The Metal development group at Sietec may not be the largest or most heavly endowed industrial NLP development group in Europe but it is one of the most enduring.

For many years, the linguistics team at Siemens toiled away in comparative quiet, turning Metal from the promising German-English university prototype Siemens acquired from the University of Texas in 1980 to one of the world’s best MT systems, one that enjoys a small but growing contingent of faithful users.
    These days, however, things are perceptively changing. The group, now known as Linguistic Systems, has been moved from Siemens to Sietec Systemtechnik, the long-time Austin development site has been closed, and the development team has completed the arduous task of porting the Metal system from the now obsolete Symbolics LISP machine to the Unix environment, making it easier to develop new languages pairs. And Metal is now being more aggressively marketed, both in Europe and in North America. At Sietec Systemtechnik, a systems integration and service group within Siemens-Nixdort (SNI), Metal and its progenitors are closer to prospective customers and further away from R&D environs, where budgets are exceedingly tight these days. Like many of Europe’s venerable IT companies, hard times have fallen on SNI; it racked up losses of DM600 million last year; however the Sietec Systemtechnik wing is profitable.

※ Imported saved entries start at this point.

(* ===== verification/Sql.v ===== *)
(** * The SQL of the lake

    The statements of the source are kept as data: what a [CREATE TABLE], a
    positional [INSERT INTO t VALUES ($1, ..., $n)] and a
    [SELECT columns FROM t WHERE ... ORDER BY ...] do to tables of typed rows.
    Two things are left to the database: in which order it returns rows that
    no clause orders ([SqlOrder]), and that a [TIMESTAMPTZ] keeps less than
    the nanoseconds of a time ([Timestamptz]). *)

From Stdlib Require Import Sorting.Sorted.
From S2P Require Import Prelude RustString Time.

(** ** Types and values *)
Inductive sql_type :=
| UUID | TEXT | VARCHAR (n : Z) | BIGINT | INT | TIMESTAMPTZ | BYTEA | TEXT_ARRAY | PROPERTY_ARRAY.

(** A row of [micromegas_property] *)
Record Property := mkProperty { pr_key : string; pr_value : string }.

Inductive sql_value :=
| VNull
| VUuid (u : Uuid)
| VText (s : string)
| VBigint (z : Z)
| VInt (z : Z)
| VTimestamp (t : DateTime)
| VBytes (b : buffer)
| VTextArray (l : list string)
| VProperties (l : list Property).

(** The number of characters of a string: the bytes that do not continue one *)
Definition char_length (s : string) : Z :=
  Z.of_nat (length (List.filter (fun b => negb ((128 <=? byte.unsigned b) && (byte.unsigned b <? 192)))
    (bytes_of s))).

(** A text of the database has no byte 0: the server refuses a parameter that
    has one. *)
Definition no_nul (s : string) : bool :=
  forallb (fun b => negb (byte.unsigned b =? 0)) (bytes_of s).
Definition sendable (v : sql_value) : bool :=
  match v with
  | VText s => no_nul s
  | VTextArray l => forallb no_nul l
  | VProperties l => forallb (fun p => no_nul (pr_key p) && no_nul (pr_value p)) l
  | _ => true
  end.

(** What a column of a type accepts *)
Definition accepts (ty : sql_type) (v : sql_value) : bool :=
  sendable v &&
  match ty, v with
  | _, VNull => true
  | UUID, VUuid _ => true
  | TEXT, VText _ => true
  | VARCHAR n, VText s => char_length s <=? n
  | BIGINT, VBigint z => (- 2 ^ 63 <=? z) && (z <? 2 ^ 63)
  | INT, VInt z => (- 2 ^ 31 <=? z) && (z <? 2 ^ 31)
  | TIMESTAMPTZ, VTimestamp _ => true
  | BYTEA, VBytes _ => true
  | TEXT_ARRAY, VTextArray _ => true
  | PROPERTY_ARRAY, VProperties _ => true
  | _, _ => false
  end.

(** A [TIMESTAMPTZ] has a resolution of one microsecond. *)
Class Timestamptz := stored_time : DateTime -> DateTime.
Class LawfulTimestamptz `{Timestamptz} := stored_time_close t : Z.abs (stored_time t - t) < 1000.

(** ** Tables *)
Abbreviation row := (gmap string sql_value).
Record table := mkTable { t_columns : list (string * sql_type); t_rows : list row }.
Abbreviation Db := (gmap string table).

Class SqlOrder := {
  scan : list row -> list row;
  order_by : (row -> Z) -> list row -> list row
}.
Class LawfulSqlOrder `{SqlOrder} := {
  scan_perm l : scan l ≡ₚ l;
  order_by_perm key l : order_by key l ≡ₚ l;
  order_by_sorted key l : Sorted (fun x y => key x <= key y) (order_by key l)
}.

(** ** Statements *)
Definition create_table (name : string) (columns : list (string * sql_type)) (db : Db) : exec Db :=
  match db !! name with
  | Some _ => bail "relation already exists"
  | None => Ok (<[name := mkTable columns []]> db)
  end.

Fixpoint make_row (columns : list (string * sql_type)) (values : list sql_value) : exec row :=
  match columns, values with
  | _, [] => Ok ∅
  | [], _ => bail "INSERT has more expressions than target columns"
  | (name, ty) :: columns, v :: values =>
      if accepts ty v then
        r ← make_row columns values;
        Ok (<[name := v]> r)
      else bail "the value does not fit the column"
  end.

(** [INSERT INTO name VALUES (...)] *)
Definition insert_into (name : string) (values : list sql_value) (db : Db) : exec Db :=
  match db !! name with
  | None => bail "relation does not exist"
  | Some t =>
      r ← make_row (t_columns t) values;
      Ok (<[name := mkTable (t_columns t) (t_rows t ++ [r])]> db)
  end.

(** A condition [column op $n]; the comparison of a [NULL] is not true. *)
Inductive comparison_op := OpEq | OpLt | OpLe | OpGe.
Definition compare_with (op : comparison_op) (x y : Z) : bool :=
  match op with OpEq => x =? y | OpLt => x <? y | OpLe => x <=? y | OpGe => y <=? x end.
Definition holds (column : string) (op : comparison_op) (v : sql_value) (r : row) : bool :=
  match r !! column, v with
  | Some (VUuid x), VUuid y => compare_with op x y
  | Some (VBigint x), VBigint y => compare_with op x y
  | Some (VTimestamp x), VTimestamp y => compare_with op x y
  | _, _ => false
  end.

(** [array_position(column, $n) is not NULL] *)
Definition holds_tag (column : string) (v : sql_value) (r : row) : bool :=
  match r !! column, v with
  | Some (VTextArray l), VText s => existsb (String.eqb s) l
  | _, _ => false
  end.

(** A row of the answer has the selected columns and no other. *)
Definition project (columns : list string) (r : row) : row :=
  filter (fun kv : string * sql_value => kv.1 ∈ columns) r.

Definition select (columns : list string) (name : string)
    (condition : row -> bool) (order : list row -> list row) (db : Db)
  : exec (list row) :=
  match db !! name with
  | None => bail "relation does not exist"
  | Some t =>
      if forallb (fun c => existsb (fun col => String.eqb c col.1) (t_columns t)) columns then
        Ok (map (project columns) (order (List.filter condition (t_rows t))))
      else bail "column does not exist"
  end.

Definition fetch_one (rows : exec (list row)) : exec row :=
  rows ← rows;
  match rows with
  | r :: _ => Ok r
  | [] => bail "no rows returned by a query that expected to return at least one row"
  end.

(** [row.try_get("column")], at the type of a decoder *)
Class SqlDecode (T : Type) := sql_decode : sql_value -> option T.
Definition try_get {T} `{SqlDecode T} (r : row) (column : string) : exec T :=
  match r !! column with
  | None => bail "no column found for name: {}"
  | Some v => match sql_decode v with Some x => Ok x | None => bail "error occurred while decoding column {}" end
  end.

(** The decoders that the source uses; each at a type of its own. *)
Definition get_uuid (r : row) (c : string) : exec Uuid :=
  @try_get Uuid (fun v => match v with VUuid u => Some u | _ => None end) r c.
Definition get_opt_uuid (r : row) (c : string) : exec (option Uuid) :=
  @try_get (option Uuid) (fun v => match v with VUuid u => Some (Some u) | VNull => Some None | _ => None end)
    r c.
Definition get_text (r : row) (c : string) : exec string :=
  @try_get string (fun v => match v with VText s => Some s | _ => None end) r c.
Definition get_bigint (r : row) (c : string) : exec Z :=
  @try_get Z (fun v => match v with VBigint z => Some z | _ => None end) r c.
Definition get_int (r : row) (c : string) : exec Z :=
  @try_get Z (fun v => match v with VInt z => Some z | _ => None end) r c.
Definition get_timestamp (r : row) (c : string) : exec DateTime :=
  @try_get DateTime (fun v => match v with VTimestamp t => Some t | _ => None end) r c.
Definition get_bytes (r : row) (c : string) : exec buffer :=
  @try_get buffer (fun v => match v with VBytes b => Some b | _ => None end) r c.
Definition get_text_array (r : row) (c : string) : exec (list string) :=
  @try_get (list string) (fun v => match v with VTextArray l => Some l | _ => None end) r c.
Definition get_properties (r : row) (c : string) : exec (list Property) :=
  @try_get (list Property) (fun v => match v with VProperties l => Some l | _ => None end) r c.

With no immediate prospect of directly recuperating the estimated DM50 million invested in Metal through sales of the system, Sietec is now actively looking for other ways to exploit the Metal technology. Says Thomas Schneider, director of the Linguistic Systems group, “we’re now setting our sights beyond the small and very difficult translation market.” Sietec would like to see the Metal engine deployed for a variety of language processing appli- cations, from high end full-text information retrieval, message routing, and fact extraction systems, to end-user tools, such as grammar and style checkers, extended spelling checkers, and translation memories. With the substantial experience of SNI in large systems development behind it, the linguistics group is in an excellent position to develop custom-built NLP systems for large customers, and Schneider hints that negotiations are well under way with one very large prospective German customer to build an information retrieval system based on Metal technology. Another intriguing direction is that of Controlled English applications. The Metal group in Liege (Belgium), which developed Dutch-French system at the behest of the Belgian government, is prime contractor in an EU LRE project called SECC of which the goal is to develop a controlled English checker based on Metal, a tacit acknowledgement that Sietec has one of the best English parsers in the industrial world. It may seem odd that the Commission is funding the kind of development work which has already been done by other groups in industry but it certainly is one way of be assured of getting results. However, as always with the Commission’s cost-shared funding efforts, it is never exactly clear who will be allowed to exploit the fruits of such an endeavor.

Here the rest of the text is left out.